Malades du Covid au restaurant
Les autorités valaisannes n'avaient «pas de base légale» pour agir

Le Conseil d'Etat aurait appris, en octobre dernier, que «300 personnes testées positives» au coronavirus continuaient d'aller au restaurant. Faute de base légale, il n'est pas intervenu. Les autorités confirment mais tempèrent ce nombre.
Publié: 02.06.2021 à 15:56 heures
|
Dernière mise à jour: 16.06.2021 à 11:28 heures
Grâce à SocialPass, l'Etat valaisan a croisé les données des personnes qui ont fréquenté les restaurants avec les données officielles des malades du covid et des personnes placées en isolement. (Photo d'illustration)
Photo: Keystone
ANTOINE ZOOM (1).png
Antoine HürlimannResponsable du pôle News et Enquêtes

C'est une affaire qui paraît surréaliste. Les autorités valaisannes auraient découvert en octobre dernier que «300 personnes testées positives au Covid-19» continuaient d'aller au restaurant comme si de rien n'était, a appris Blick. Ces «300 personnes ont pu contaminer jusqu'à 1500 personnes», avancent des sources bien renseignées. Problème: aucune poursuite n'a été lancée pour faire cesser ces comportements irresponsables.

Pour comprendre cette situation ubuesque, il faut s'intéresser à la manière dont les autorités auraient découvert le pot aux roses. Elles auraient réalisé un test informatique, durant lequel la liste officielle des personnes contaminées était croisée avec les données rentrées sur l'application de traçage SocialPass, utilisée dans les bistrots.

Pour mémoire, le préposé fédéral à la protection des données pointait du doigt lundi «les exploitants qui ont accordé aux autorités sanitaires cantonales de Vaud et du Valais un accès direct à la base de données centralisée et l'ont mise à disposition pour un nombre quelconque d'options de recherches ciblées».

Pas de base légale

Nous avons contacté mercredi matin Esther Waeber-Kalbermatten, conseillère d'Etat en charge de la Santé au moment des faits, aujourd'hui à la retraite. Elle nous confirme l'existence de ce test informatique. Elle assure cependant «n'avoir jamais vu de liste» et n'avoir «jamais vu de chiffre concret»: «Nous n'avions aucune base légale pour exploiter ces informations, la loi sur la protection des données interdit ce genre de croisement de données. Nous ne voulons pas de ce type de contrôle en Suisse ou en Valais.»
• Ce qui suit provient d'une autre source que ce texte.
Lemma reduce_up : winY n (reduce col) -> winY (n + 1) col.
Proof.
  intros (a & b & c & Ha & Hb & Hc & Hab & Hac).
  pose proof (conn_head _ _ _ Hab) as [Hta Rea].
  pose proof (conn_last _ _ _ Hab) as [Htb Reb].
  pose proof (conn_last _ _ _ Hac) as [Htc Rec].
  (* a cell of the colour on each side *)
  assert (exists x, inT a x /\ col x = true /\ x.1 = 0) as (x & Hx & Hcx & Hx0).
  { unfold reduce, maj in Rea. destruct a as [i j]. simpl in *. subst i.
    destruct (col (0, j)) eqn:E1.
    - exists (0, j). unfold inT. auto.
    - exists (0, j + 1). unfold inT. simpl. split; [auto|]. split; [|done].
      destruct (col (0 + 1, j)), (col (0, j + 1)); simpl in Rea; done. }
  assert (exists y, inT b y /\ col y = true /\ y.2 = 0) as (y & Hy & Hcy & Hy0).
  { unfold reduce, maj in Reb. destruct b as [i j]. simpl in *. subst j.
    destruct (col (i, 0)) eqn:E1.
    - exists (i, 0). unfold inT. auto.
    - exists (i + 1, 0). unfold inT. simpl. split; [auto|]. split; [|done].
      destruct (col (i + 1, 0)), (col (i, 0 + 1)); simpl in Reb; done. }
  assert (exists z, inT c z /\ col z = true /\ z.1 + z.2 = n + 1 - 1) as (z & Hz & Hcz & Hz0).
  { unfold reduce, maj in Rec. destruct c as [i j]. simpl in *.
    destruct (col (i + 1, j)) eqn:E1.
    - exists (i + 1, j). unfold inT. simpl. split; [auto|]. split; [done|lia].
    - exists (i, j + 1). unfold inT. simpl. split; [auto|]. split; [|lia].
      destruct (col (i, j)), (col (i, j + 1)); simpl in Rec; done. }
  exists x, y, z. repeat split; try done.
  - by apply (up_conn a b).
  - by apply (up_conn a c).
Qed.

(** The other direction: an edge of the large board lies in exactly one
    upward triangle, whose corner is a cell of the reduced board. *)
Definition rep (x u : Z * Z) : Prop :=
  tri n u /\ inT u x /\ reduce col u = true.

Lemma two_of_three u x y :
  inT u x -> inT u y -> x <> y -> col x = true -> col y = true ->
  reduce col u = true.
Proof.
  unfold inT, reduce, maj.
  intros [->|[->| ->]] [->|[->| ->]] Hne Hx Hy; try congruence;
    rewrite ?Hx, ?Hy; simpl; rewrite ?orb_true_r; try done;
    destruct (col _); done.
Qed.

Lemma edge_rep x y :
  ycell (n + 1) col x -> ycell (n + 1) col y -> adj x y ->
  exists u, rep x u /\ rep y u.
Proof.
  intros [Hx Hcx] [Hy Hcy] Hadj. apply adj_iff in Hadj.
  destruct x as [i j], y as [i' j']. unfold tri in Hx, Hy. simpl in *.
  assert (forall u, tri n u -> inT u (i, j) -> inT u (i', j') -> (i, j) <> (i', j') ->
            exists u, rep (i, j) u /\ rep (i', j') u) as Hfin.
  { intros u Hu H1 H2 Hne. exists u. unfold rep.
    pose proof (two_of_three u _ _ H1 H2 Hne Hcx Hcy). done. }
  destruct Hadj as [[-> ->]|[[-> ->]|[[-> ->]|[[-> ->]|[[-> ->]|[-> ->]]]]]].
  - apply (Hfin (i - 1, j)); unfold tri, inT; simpl.
    + lia.
    + right; left. f_equal; lia.
    + by left.
    + intros H. injection H as H. lia.
  - apply (Hfin (i - 1, j)); unfold tri, inT; simpl.
    + lia.
    + right; left. f_equal; lia.
    + right; right. done.
    + intros H. injection H as H. lia.
  - apply (Hfin (i, j - 1)); unfold tri, inT; simpl.
    + lia.
    + right; right. f_equal; lia.
    + by left.
    + intros H. injection H as H. lia.
  - apply (Hfin (i, j)); unfold tri, inT; simpl.
    + lia.
    + by left.
    + right; right. done.
    + intros H. injection H as H. lia.
  - apply (Hfin (i, j - 1)); unfold tri, inT; simpl.
    + lia.
    + right; right. f_equal; lia.
    + right; left. done.
    + intros H. injection H as H. lia.
  - apply (Hfin (i, j)); unfold tri, inT; simpl.
    + lia.
    + by left.
    + right; left. done.
    + intros H. injection H as H. lia.
Qed.

Lemma rep_near x u v :
  rep x u -> rep x v -> conn (ycell n (reduce col)) u v.
Proof.
  intros (Hu & Hxu & Ru) (Hv & Hxv & Rv).
  destruct (decide (u = v)) as [->|Hne]; [by apply conn_refl|].
  apply conn_edge; [done|done|]. apply adj_iff.
  destruct u as [i j], v as [i' j'], x as [a b]. unfold inT in *. simpl in *.
  destruct Hxu as [H1|[H1|H1]], Hxv as [H2|[H2|H2]];
    injection H1 as -> ->; injection H2 as ? ?;
    try lia; exfalso; apply Hne; f_equal; lia.
Qed.
Lemma AddENIIPv4Address_registers_witness :
  AddENIIPv4Address "eni-z" "10.0.0.6" scenario.registered
    = (Some ErrUnknownENI, scenario.registered) ∧
  AddENIIPv4Address "eni-a" "10.0.0.5" scenario.registered
    = (Some DuplicateIPError, scenario.registered) ∧
  ∃ ds',
    AddENIIPv4Address "eni-a" "10.0.0.6" scenario.registered = (None, ds') ∧
    total ds' = 2 ∧
    AddENIIPv4Address "eni-a" "10.0.0.6" ds' = (Some DuplicateIPError, ds').
Proof.
  split; [ | split ].
  - destruct (AddENIIPv4Address_registers "eni-z" "10.0.0.6" scenario.registered)
      as (Hunknown & _).
    apply Hunknown. vm_compute. reflexivity.
  - destruct (AddENIIPv4Address_registers "eni-a" "10.0.0.5" scenario.registered)
      as (_ & Hdup & _).
    apply (Hdup (mkENIIPPool 0 0 true "eni-a" 1 0 [("10.0.0.5", mkAddressInfo false "10.0.0.5" 0)])).
    + vm_compute. reflexivity.
    + vm_compute. eauto.
  - destruct (AddENIIPv4Address_registers "eni-a" "10.0.0.6" scenario.registered)
      as (_ & _ & Hnew).
    destruct (Hnew (mkENIIPPool 0 0 true "eni-a" 1 0
                      [("10.0.0.5", mkAddressInfo false "10.0.0.5" 0)]))
      as (ds' & eni' & Hcall & _ & _ & _ & _ & _ & Htotal & _ & _ & Hagain).
    + vm_compute. reflexivity.
    + vm_compute. reflexivity.
    + exists ds'. split; [ exact Hcall | ]. split; [ rewrite Htotal; reflexivity | ].
      exact Hagain.
Defined.

(** ** Assign for a pod without binding *)

Lemma count_assigned_all l :
  Forall (fun ka : string * AddressInfo => Assigned ka.2 = true) l ->
  count_assigned l = len l.
Proof.
  induction 1 as [ | [k a] l Ha _ IH]; [ reflexivity | ].
  simpl in Ha. rewrite count_assigned_cons, len_cons, Ha, IH. reflexivity.
Qed.

Lemma count_assigned_room l k a :
  (k, a) ∈ l -> Assigned a = false -> count_assigned l < len l.
Proof.
  intros Hin Ha. destruct (list_elem_of_split _ _ Hin) as (pre & post & ->).
  rewrite count_assigned_app, count_assigned_cons, len_app, len_cons, Ha.
  pose proof (count_assigned_bounds pre). pose proof (count_assigned_bounds post). lia.
Qed.

Lemma full_pools pools :
  Forall counted pools ->
  Forall (fun ke => count_assigned (IPv4Addresses ke.2) = len (IPv4Addresses ke.2)) pools ->
  sum_assigned pools = sum_addresses pools.
Proof.
  induction 1 as [ | [k e] pools Hc _ IH]; [ reflexivity | ].
  rewrite Forall_cons. intros [Hfull Hrest]. unfold counted in Hc. simpl in Hc, Hfull.
  rewrite sum_assigned_cons, sum_addresses_cons, IH by assumption. lia.
Qed.

(** X3. On a datastore whose counters are consistent and which holds no
    empty address literal, assign with an empty requested IP for a pod key
    without binding fails with the no-available-IP error, the datastore
    being as it was, when every address is assigned ([assigned] = [total]);
    and when [assigned] < [total] it succeeds with an address that was
    unassigned: that Address is now assigned, its ENI counts one more,
    [assigned] is incremented, [total] is as before and the pod key is
    bound to the address and the device number of the ENI. *)
Theorem assign_any_address k8sPod ds :
  consistent ds -> no_empty_address (eniIPPools ds) ->
  podsIP ds !! NewPodKey k8sPod = None -> k8sapi.IP k8sPod = "" ->
  (assigned ds = total ds ->
   AssignPodIPv4Address k8sPod ds = (Err ErrNoAvailableIP, ds)) ∧
  (assigned ds < total ds ->
   ∃ k e a ds',
     (k, e) ∈ eniIPPools ds ∧
     get (address a) (IPv4Addresses e) = Some a ∧ Assigned a = false ∧
     AssignPodIPv4Address k8sPod ds = (Ok (address a, DeviceNumber e), ds') ∧
     total ds' = total ds ∧ assigned ds' = assigned ds + 1 ∧
     podsIP ds' =
       <[NewPodKey k8sPod := {| IP := address a; PodDeviceNumber := DeviceNumber e |}]>
         (podsIP ds) ∧
     ∃ e', get k (eniIPPools ds') = Some e' ∧
           get (address a) (IPv4Addresses e') = Some (set_Assigned true a) ∧
           AssignedIPv4Addresses e' = AssignedIPv4Addresses e + 1 ∧
           DeviceNumber e' = DeviceNumber e).
Proof.
  intros Hc Hne Hfree Hempty.
  assert (Hcases :
    assignOnENIs "" (eniIPPools ds) = None ∨
    ∃ r ds', assignPodIPv4AddressUnsafe k8sPod ds = (Ok r, ds')).
  { unfold assignPodIPv4AddressUnsafe. rewrite Hempty.
    destruct (assignOnENIs "" (eniIPPools ds)); eauto. }
  assert (Hcall : AssignPodIPv4Address k8sPod ds = assignPodIPv4AddressUnsafe k8sPod ds).
  { unfold AssignPodIPv4Address. now rewrite Hfree. }
  assert (Hsuccess : ∀ r ds', assignPodIPv4AddressUnsafe k8sPod ds = (Ok r, ds') ->
    ∃ k e a,
      (k, e) ∈ eniIPPools ds ∧
      get (address a) (IPv4Addresses e) = Some a ∧ Assigned a = false ∧
      r = (address a, DeviceNumber e) ∧
      total ds' = total ds ∧ assigned ds' = assigned ds + 1 ∧
      podsIP ds' =
        <[NewPodKey k8sPod := {| IP := address a; PodDeviceNumber := DeviceNumber e |}]>
          (podsIP ds) ∧
      (∃ e', get k (eniIPPools ds') = Some e' ∧
             get (address a) (IPv4Addresses e') = Some (set_Assigned true a) ∧
             AssignedIPv4Addresses e' = AssignedIPv4Addresses e + 1 ∧
             DeviceNumber e' = DeviceNumber e) ∧
      assigned ds < total ds).
  { intros r ds' Hok.
    destruct (consistent_assign _ _ _ _ Hc Hok) as (Hc' & Htot & _).
    apply assign_success in Hok.
    destruct Hok as (pre & k & e & post & pre' & k' & a & post' &
                     Hpools & Haddrs & Hwhy & Hr & Hds').
    destruct (consistent_entry _ _ _ _ _ Hc Hpools)
      as ((_ & (Hnd & Hkeyed) & _) & Hcnt & Hb & Hmax & _).
    cbn [snd] in *.
    assert (Hin_e : (k, e) ∈ eniIPPools ds) by (rewrite Hpools; apply here).
    assert (Hin_a : (k', a) ∈ IPv4Addresses e) by (rewrite Haddrs; apply here).
    assert (Hk' : address a = k').
    { rewrite Forall_forall in Hkeyed. apply (Hkeyed _ Hin_a). }
    assert (Ha : Assigned a = false).
    { destruct Hwhy as [Hfound | [? _]]; [ | assumption ].
      exfalso. apply (Hne k e Hin_e). rewrite <- Hempty, Hfound, Hk'.
      eapply elem_of_keys; eauto. }
    pose proof (count_assigned_room _ _ _ Hin_a Ha) as Hroom.
    pose proof (len_nonneg (IPv4Addresses e)) as Hlen.
    pose proof (count_assigned_bounds (IPv4Addresses e)) as Hcb.
    assert (Hadd : add (AssignedIPv4Addresses e) 1 = AssignedIPv4Addresses e + 1).
    { apply add_exact. unfold ok, min_int, max_int in *. lia. }
    assert (Hadd' : add (assigned ds) 1 = assigned ds + 1).
    { apply add_exact. unfold ok, min_int, max_int in *. lia. }
    destruct Hc as ((Hndp & _) & _).
    rewrite Ha in Hds'. subst ds'. cbn [total assigned eniIPPools podsIP].
    exists k, e, a. split; [ exact Hin_e | ].
    split; [ rewrite Hk'; now apply get_NoDup | ]. split; [ exact Ha | ].
    split; [ exact Hr | ]. split; [ reflexivity | ]. split; [ exact Hadd' | ].
    split; [ reflexivity | ]. split; [ | lia ].
    eexists. split.
    { apply get_NoDup; [ | apply here ].
      rewrite (keys_replace k e). rewrite <- Hpools. exact Hndp. }
    cbn [IPv4Addresses AssignedIPv4Addresses DeviceNumber
           set_IPv4Addresses set_AssignedIPv4Addresses].
    split; [ | split; [ exact Hadd | reflexivity ] ].
    rewrite Hk'. apply get_NoDup; [ | apply here ].
    rewrite (keys_replace k' a). rewrite <- Haddrs. exact Hnd. }
  split.
  - intros Hfull. rewrite Hcall. destruct Hcases as [Hnone | (r & ds' & Hok)].
    + unfold assignPodIPv4AddressUnsafe. now rewrite Hempty, Hnone.
    + destruct (Hsuccess _ _ Hok) as (? & ? & ? & _ & _ & _ & _ & _ & _ & _ & _ & Hlt). lia.
  - intros Hlt. rewrite Hcall. destruct Hcases as [Hnone | (r & ds' & Hok)].
    + exfalso. apply assignOnENIs_None in Hnone.
      destruct Hc as (_ & _ & Htot & Hasg & Hcnt).
      assert (Hfull : sum_assigned (eniIPPools ds) = sum_addresses (eniIPPools ds)).
      { apply full_pools; [ exact Hcnt | ].
        rewrite Forall_forall in Hnone, Hcnt. apply Forall_forall. intros [k e] Hin.
        specialize (Hcnt _ Hin). unfold counted in Hcnt. cbn [snd] in *.
        destruct (Hnone _ Hin) as [[_ Hskip] | Hpassed]; cbn [snd] in *; [ lia | ].
        apply count_assigned_all. eapply Forall_impl; [ exact Hpassed | ].
        intros ka [_ [Hassigned | Hdiff]]; [ exact Hassigned | congruence ]. }
      lia.
    + destruct (Hsuccess _ _ Hok)
        as (k & e & a & Hin & Hget & Ha & -> & Htot & Hasg & Hpods & He' & _).
      exists k, e, a, ds'. rewrite Hok. auto 10.
Qed.

Lemma assign_any_address_witness :
  AssignPodIPv4Address scenario.pod_q' scenario.assigned_p
    = (Err ErrNoAvailableIP, scenario.assigned_p) ∧
  ∃ e a ds',
    AssignPodIPv4Address scenario.pod_p scenario.registered
      = (Ok (address a, DeviceNumber e), ds') ∧
    assigned ds' = assigned scenario.registered + 1.
Proof.
  assert (Hreg : consistent scenario.registered).
  { apply (reachable_consistent any_call).
    apply (reach_call _ scenario.with_eni (OpAddENIIPv4Address "eni-a" "10.0.0.5")).
    - apply (reach_call _ NewDataStore (OpAddENI 0 "eni-a" 1 true)).
      + apply reach_new.
      + exact I.
      + reflexivity.
      + vm_compute. discriminate.
    - exact I.
    - reflexivity.
    - vm_compute. discriminate. }
  assert (Hasg : consistent scenario.assigned_p).
  { apply (reachable_consistent disciplined). apply reachable_assigned_p. }
  assert (Hne : ∀ ds, eniIPPools ds = eniIPPools scenario.registered ∨
                      eniIPPools ds = eniIPPools scenario.assigned_p ->
                      no_empty_address (eniIPPools ds)).
  { intros ds Hds k e Hin Hempty.
    destruct Hds as [Hds | Hds]; rewrite Hds in Hin; vm_compute in Hin;
      apply list_elem_of_singleton in Hin; injection Hin as -> ->;
      vm_compute in Hempty; apply list_elem_of_singleton in Hempty; discriminate. }
  assert (Hq : podsIP scenario.assigned_p !! NewPodKey scenario.pod_q' = None)
    by (vm_compute; reflexivity).
  assert (Hp : podsIP scenario.registered !! NewPodKey scenario.pod_p = None)
    by (vm_compute; reflexivity).
  pose proof (assign_any_address scenario.pod_q' scenario.assigned_p Hasg
                (Hne _ (or_intror eq_refl)) Hq eq_refl) as (Hfull & _).
  pose proof (assign_any_address scenario.pod_p scenario.registered Hreg
                (Hne _ (or_introl eq_refl)) Hp eq_refl) as (_ & Hroom).
  split.
  - apply Hfull. reflexivity.
  - destruct Hroom as (k & e & a & ds' & _ & _ & _ & Hcall & _ & Hasg' & _).
    + vm_compute. reflexivity.
    + exists e, a, ds'. auto.
Defined.



(** ** Release, again and after assign *)

(** X5. A release that succeeded is not repeated: the same release on the
    datastore it left fails with [ErrUnknownPod] and changes nothing, while
    the bindings of the other pod keys are as they were before the first
    release. *)
Theorem release_once now now' k8sPod ds r ds' :
  UnAssignPodIPv4Address now k8sPod ds = (Ok r, ds') ->
  UnAssignPodIPv4Address now' k8sPod ds' = (Err ErrUnknownPod, ds') ∧
  ∀ key, key ≠ NewPodKey k8sPod -> podsIP ds' !! key = podsIP ds !! key.
Proof.
  intros Hcall.
  destruct (UnAssignPodIPv4Address_cases now k8sPod ds)
    as [[err Herr] | (? & ? & ? & ? & ? & ? & ? & ? & _ & _ & _ & _ & _ & Hok)];
    [ congruence | ].
  rewrite Hok in Hcall. injection Hcall as _ <-. split.
  - unfold UnAssignPodIPv4Address. cbn [podsIP]. now rewrite lookup_delete_eq.
  - intros key Hkey. cbn [podsIP]. now apply lookup_delete_ne.
Qed.

Lemma release_once_witness :
  ∃ r ds',
    UnAssignPodIPv4Address 5 scenario.pod_p scenario.assigned_p = (Ok r, ds') ∧
    UnAssignPodIPv4Address 6 scenario.pod_p ds' = (Err ErrUnknownPod, ds').
Proof.
  do 2 eexists. split; [ vm_compute; reflexivity | ].
  refine (proj1 (release_once 5 6 scenario.pod_p scenario.assigned_p _ _ _)).
  vm_compute. reflexivity.
Defined.

Lemma reachable_registered : reachable disciplined scenario.registered.
Proof.
  apply (reach_call _ scenario.with_eni (OpAddENIIPv4Address "eni-a" "10.0.0.5")).
  - apply (reach_call _ NewDataStore (OpAddENI 0 "eni-a" 1 true)).
    + apply reach_new.
    + exact I.
    + reflexivity.
    + vm_compute. discriminate.
  - split; [ discriminate | ]. intros k e Hin Hne. vm_compute in Hin.
    apply list_elem_of_singleton in Hin. injection Hin as -> ->. congruence.
  - reflexivity.
  - vm_compute. discriminate.
Qed.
En tant que cheffe du Département de la santé, n'a-t-elle pas eu l'impression que des vies auraient pu être sauvées si ces personnes testées positives, qui ne respectaient pas les mesures d'isolement, avaient été dénoncées? «Je pense qu'il faut faire faire attention et ne pas directement lier ces cas avec des morts, argumente-t-elle. J'ai dit à l'époque que nous ne voulions pas savoir qui étaient ces gens mais que nous allions renforcer les contrôles sur les personnes qui devraient être en quarantaine. C'est ce que nous avons fait.»

Pour plus de détails, elle nous renvoie vers Jean-Bernard Moix, directeur de Promotion santé Valais. Ce dernier corrobore les affirmations d'Esther Waeber-Kalbermatten. «Il n'y a jamais eu 300 personnes concernées», assène-t-il d'entrée. Il poursuit: «La réalité est la suivante. Après ce test informatique, dont le but était de voir s'il était possible techniquement de croiser un certain nombre de données, nous avons remarqué que plusieurs personnes testées positif au Covid-19, mais surtout des personnes qui auraient dû se trouver en quarantaine, avaient scanné un QR code dans un établissement public.»

«Cela a conscientisé les autorités»

L'homme indique que le premier document qu'il a eu sous les yeux comportait beaucoup d'imprécisions et de doublons. «Nous avons épuré la liste et nous avions au final une centaine de cas problématiques, dont une majorité de gens qui ne respectait pas les mesures de quarantaine.»

Jean-Bernard Moix assure par ailleurs qu'il ne s'agissait que d'un test et qu'il n'y a aucune volonté «de construire des procédures du genre». En outre, cet épisode n'aurait pas servi à rien: «On sait qu'il n'y a pas 100% de la population qui respecte les règles, c'est impossible. Mais cela a permis de conscientiser les autorités encore plus.»